Purchased a new-construction home from…
Purchased a new-construction home from Morgan Taylor Homes; closed escrow January 31, 2025. Sharing my experience so prospective buyers know what to watch for.
In November 2025 I retained Protect Property Inspections, an independent Arizona-licensed inspector, to perform a one-year warranty inspection. The written report identified more than 70 line items across all major building systems — roof, stucco, doors and windows, garage, interiors, plumbing, electrical, HVAC, and more — measured against Arizona Workmanship Standards (Rule 4-9-108). Multiple items were flagged as safety concerns.
The tile flooring was a central issue. I documented chips, lippage, and damaged tiles throughout the home and provided photos and video. MTH's position throughout this period was that the tile was within acceptable standards. After repeated follow-ups, MTH attempted an in-place tile repair in December 2025 while I remained living in the home. That work introduced new chips, additional lippage, pointy edges, a scratched front door, damaged baseboards and door frames, and a damaged kitchen countertop.

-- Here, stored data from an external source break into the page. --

(* ===== verification/MmlogOpen.v ===== *)
(** * mmlog.h: creating and opening a log

    [files_create], [files_open], [files_open_or_create] and [mmlog_open], with the
    wait loop they share. A [goto] to the cleanup label is a call of the local
    cleanup program. The loops take [fuel], a bound on their iterations. *)
From stdpp Require Import base gmap sets list strings.
From Stdlib Require Import ZArith Lia.
From S2P Require Import Prelude Prog MmlogTypes MmlogOs.

Definition set_errno (e : mmlog_err_t) : mm unit := trigger (SetErrno e).

Definition ms_since_epoch_monotonic : mm Z :=
  ts <- trigger ClockGettime ;;
  match ts with
  | None => set_errno CLOCK_GETTIMEOFDAY ;; Ret (-1)
  | Some (sec, nsec) => Ret (sec * 1000 + nsec / 1000000)
  end.

(** One test of the loop condition, with the argument object [arg] threaded
    through the callback. *)
Definition hot_wait_step {S} (fun_ : S -> mm (bool * S)) (timeout_ms start_time : Z)
    (c : Z * S) : mm ((Z * S) + (bool * S)) :=
  let '(cur_time, arg) := c in
  if cur_time - start_time <? timeout_ms
  then r <- fun_ arg ;;
       let '(ok, arg) := r in
       if ok then Ret (inr (true, arg))
       else trigger SchedYield ;;
            cur_time <- ms_since_epoch_monotonic ;;
            Ret (inl (cur_time, arg))
  else Ret (inr (false, arg)).

Definition hot_wait_for_cond {S} (fuel : nat) (fun_ : S -> mm (bool * S)) (arg : S)
    (timeout_ms : Z) : mm (bool * S) :=
  start_time <- ms_since_epoch_monotonic ;;
  loop fuel (hot_wait_step fun_ timeout_ms start_time) (start_time, arg).

Definition files_create (fd_meta : Z) (filename : string) (chunk_size : Z) (handle : Z) :
    mm bool :=
  let files_create_cleanup (metadata fd_data : Z) : mm bool :=
    (if negb (metadata =? NULL) && negb (metadata =? MAP_FAILED)
     then trigger (Munmap metadata sizeof_log_metadata_t) ;; Ret tt
     else Ret tt) ;;
    (if negb (-1 =? fd_data) then trigger (Close fd_data) ;; Ret tt else Ret tt) ;;
    Ret false in
  set_errno OK ;;
  r <- trigger (Ftruncate fd_meta sizeof_log_metadata_t) ;;
  if -1 =? r then set_errno FILES_CREATE_FTRUNCATE_MDATA ;; files_create_cleanup NULL (-1)
  else
  metadata <- trigger (Mmap sizeof_log_metadata_t fd_meta 0) ;;
  if MAP_FAILED =? metadata
  then set_errno FILES_CREATE_MMAP_MDATA ;; files_create_cleanup metadata (-1)
  else
  trigger (MdStore MdVersion metadata MMLOG_VERSION) ;;
  trigger (MdStore MdPageSize metadata LOG_PAGE_SIZE) ;;
  trigger (MdStore MdChunkSize metadata chunk_size) ;;
  fd_data <- trigger (Open filename true false) ;;
  if -1 =? fd_data
  then set_errno FILES_CREATE_OPEN_DATA ;; files_create_cleanup metadata fd_data
  else
  r1 <- trigger (Ftruncate fd_data 0) ;;
  r2 <- (if -1 =? r1 then Ret (-1) else trigger (Ftruncate fd_data chunk_size)) ;;
  if (-1 =? r1) || (-1 =? r2)
  then set_errno FILES_CREATE_FTRUNCATE_DATA ;; files_create_cleanup metadata fd_data
  else
  trigger (HStore HMetadata handle metadata) ;;
  trigger (HStore HDataFd handle fd_data) ;;
  trigger (HStore HMetadataFd handle fd_meta) ;;
  trigger (MdStore MdFileSize metadata chunk_size) ;;
  trigger (MdStore MdReady metadata true) ;;
  Ret true.

(** The argument block; [fd] is the caller's variable, updated in place. *)
Record try_check_file_ready_args_t := TryArgs {
  try_fd : Z;
  try_filename : string;
  try_size : Z }.

Definition try_check_file_ready (m : try_check_file_ready_args_t) :
    mm (bool * try_check_file_ready_args_t) :=
  let check (m : try_check_file_ready_args_t) :=
    st_ <- trigger (Fstat (try_fd m)) ;;
    match st_ with
    | Some st_size =>
        if u64 st_size <? try_size m
        then set_errno TRY_CHECK_FILE_READY_FSTAT ;; Ret (false, m)
        else Ret (true, m)
    | None => set_errno TRY_CHECK_FILE_READY_FSTAT ;; Ret (false, m)
    end in
  if -1 =? try_fd m
  then fd <- trigger (Open (try_filename m) false false) ;;
       let m := TryArgs fd (try_filename m) (try_size m) in
       if -1 =? fd then set_errno TRY_CHECK_FILE_READY_OPEN ;; Ret (false, m) else check m
  else check m.

Definition try_check_metadata_ready (metadata : Z) : mm (bool * Z) :=
  b <- trigger (MdLoad MdReady metadata) ;; Ret (b, metadata).

Definition files_open (fuel : nat) (filename meta_filename : string) (handle : Z) : mm bool :=
  let files_open_cleanup (metadata fd_data fd_meta : Z) : mm bool :=
    (if negb (metadata =? NULL) && negb (MAP_FAILED =? metadata)
     then trigger (Munmap metadata sizeof_log_metadata_t) ;; Ret tt else Ret tt) ;;
    (if negb (-1 =? fd_data) then trigger (Close fd_data) ;; Ret tt else Ret tt) ;;
    (if negb (-1 =? fd_meta) then trigger (Close fd_meta) ;; Ret tt else Ret tt) ;;
    Ret false in
  (* the errno rewriting after a failed wait on a file *)
  let remap (on_open on_fstat : mmlog_err_t) : mm unit :=
    e <- trigger GetErrno ;;
    if decide (e = TRY_CHECK_FILE_READY_OPEN) then set_errno on_open
    else if decide (e = TRY_CHECK_FILE_READY_FSTAT) then set_errno on_fstat
    else Ret tt in
  set_errno OK ;;
  metadata0 <- trigger (HLoad HMetadata handle) ;;
  r <- hot_wait_for_cond fuel try_check_file_ready
         (TryArgs (-1) meta_filename sizeof_log_metadata_t) SLEEP_TIME_MAX_MS ;;
  let '(ok, fd_meta_args) := r in
  let fd_meta := try_fd fd_meta_args in
  if negb ok
  then remap FILES_OPEN_MDATA_READY_OPEN FILES_OPEN_MDATA_READY_FSTAT ;;
       files_open_cleanup metadata0 (-1) fd_meta
  else
  metadata <- trigger (Mmap sizeof_log_metadata_t fd_meta 0) ;;
  size <- trigger (MdLoad MdChunkSize metadata) ;;
  if MAP_FAILED =? metadata
  then set_errno FILES_OPEN_MDATA_MMAP ;; files_open_cleanup metadata (-1) fd_meta
  else
  r <- hot_wait_for_cond fuel try_check_metadata_ready metadata SLEEP_TIME_MAX_MS ;;
  let '(ok, _) := r in
  if negb ok
  then set_errno FILES_OPEN_MDATA_READY ;; files_open_cleanup metadata (-1) fd_meta
  else
  v <- trigger (MdLoad MdVersion metadata) ;;
  if negb (v =? MMLOG_VERSION)
  then set_errno FILES_OPEN_VERSION ;; files_open_cleanup metadata (-1) fd_meta
  else
  r <- hot_wait_for_cond fuel try_check_file_ready
         (TryArgs (-1) filename size) SLEEP_TIME_MAX_MS ;;
  let '(ok, fd_data_args) := r in
  let fd_data := try_fd fd_data_args in
  if negb ok
  then remap FILES_OPEN_DATA_READY_OPEN FILES_OPEN_DATA_READY_FSTAT ;;
       files_open_cleanup metadata fd_data fd_meta
  else
  trigger (HStore HMetadataFd handle fd_meta) ;;
  trigger (HStore HDataFd handle fd_data) ;;
  trigger (HStore HMetadata handle metadata) ;;
  Ret true.

Definition suffix : string := ".mmlog".

(** [filename = None] is a [NULL] pointer; [handle] is never [NULL] where the
    code calls this. *)
Definition files_open_or_create (fuel : nat) (filename : option string) (chunk_size : Z)
    (handle : Z) : mm bool :=
  let files_open_or_create_cleanup (meta_filename fd_meta : Z) : mm bool :=
    trigger (Free meta_filename) ;;
    (if negb (-1 =? fd_meta) then trigger (Close fd_meta) ;; Ret tt else Ret tt) ;;
    Ret false in
  set_errno OK ;;
  match filename with
  | None | Some EmptyString =>
      set_errno FILES_OPEN_OR_CREATE_EINVAL ;; Ret false
  | Some filename =>
  if (chunk_size =? 0) || negb (chunk_size mod LOG_PAGE_SIZE =? 0) || (handle =? NULL)
  then set_errno FILES_OPEN_OR_CREATE_EINVAL ;; Ret false
  else
  let meta_name := String.append filename suffix in
  let meta_filename_len := Z.of_nat (String.length filename + String.length suffix + 1) in
  meta_filename <- trigger (Malloc meta_filename_len) ;;
  if meta_filename =? NULL
  then set_errno FILES_OPEN_OR_CREATE_EINVAL ;; files_open_or_create_cleanup meta_filename (-1)
  else
  n <- trigger (Snprintf meta_name) ;;
  if n <? 0
  then set_errno FILES_OPEN_OR_CREATE_SNPRINTF ;;
       files_open_or_create_cleanup meta_filename (-1)
  else
  fd_meta <- trigger (Open meta_name true true) ;;
  ok <- (if -1 =? fd_meta then files_open fuel filename meta_name handle
         else files_create fd_meta filename chunk_size handle) ;;
  if negb ok then files_open_or_create_cleanup meta_filename fd_meta
  else Ret true
  end.

(** [chunk_size] is a [size_t] here and is converted to the [uint32_t] parameter
    of [files_open_or_create]. *)
Definition mmlog_open (fuel : nat) (filename : option string) (chunk_size chunk_count : Z) :
    mm Z :=
  set_errno OK ;;
  if negb (chunk_size mod LOG_PAGE_SIZE =? 0) || (chunk_size =? 0) || (chunk_count <? 2)
  then set_errno MMLOG_OPEN_EINVAL ;; Ret NULL
  else
  handle <- trigger CallocHandle ;;
  if handle =? NULL then set_errno MMLOG_OPEN_ENOMEM ;; Ret NULL
  else
  trigger (HStore HCapacity handle chunk_count) ;;
  slots <- trigger (CallocSlots chunk_count) ;;
  trigger (HStore HBuffer handle slots) ;;
  b <- trigger (HLoad HBuffer handle) ;;
  match b with
  | None => set_errno MMLOG_OPEN_ENOMEM ;; trigger (FreeHandle handle) ;; Ret NULL
  | Some _ =>
  for_range 0 (Z.to_nat chunk_count) (fun i => trigger (SlotStore handle i NULL)) ;;
  ok <- files_open_or_create fuel filename (u32 chunk_size) handle ;;
  if negb ok
  then trigger (FreeSlots handle) ;; trigger (FreeHandle handle) ;; Ret NULL
  else
  trigger (HStore HHead handle (Some 0)) ;;
  Ret handle
  end.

On February 5, 2026 the Arizona Registrar of Contractors conducted a Building With Confidence inspection. The ROC inspector reached a different conclusion than the builder: the tile violated ANSI standards and ROC workmanship standards — hollow tiles exceeding 20%, lippage exceeding 1/32", and chipped tiles across multiple rooms (28 photos in the ROC report). Only after that independent finding did MTH authorize a full demolition and replacement of all tile flooring in the home — which required moving my entire household out to a temporary residence in April 2026.
During the May 12, 2026 move-back, MTH-contracted movers damaged my refrigerator and bedroom furniture. I asked MTH to address only the refrigerator. On May 19, 2026 MTH declined in writing — even though both parties had taken before-and-after photos and video, and the dent is not in the before photos.
Across the warranty period the pattern was consistent: items were typically denied, minimized, or disputed when first reported, then corrected only after repeated documentation, escalation, or external pressure. Several items remain unresolved as of this review, including baseboard and door-frame damage from the tile redo, the refrigerator damage, and the front walkway skim coat.
In my experience, MTH did not address the scope of defects until an independent governmental inspection contradicted them, then required a second attempt — a full demo and replacement — to do the work correctly. I cannot recommend them.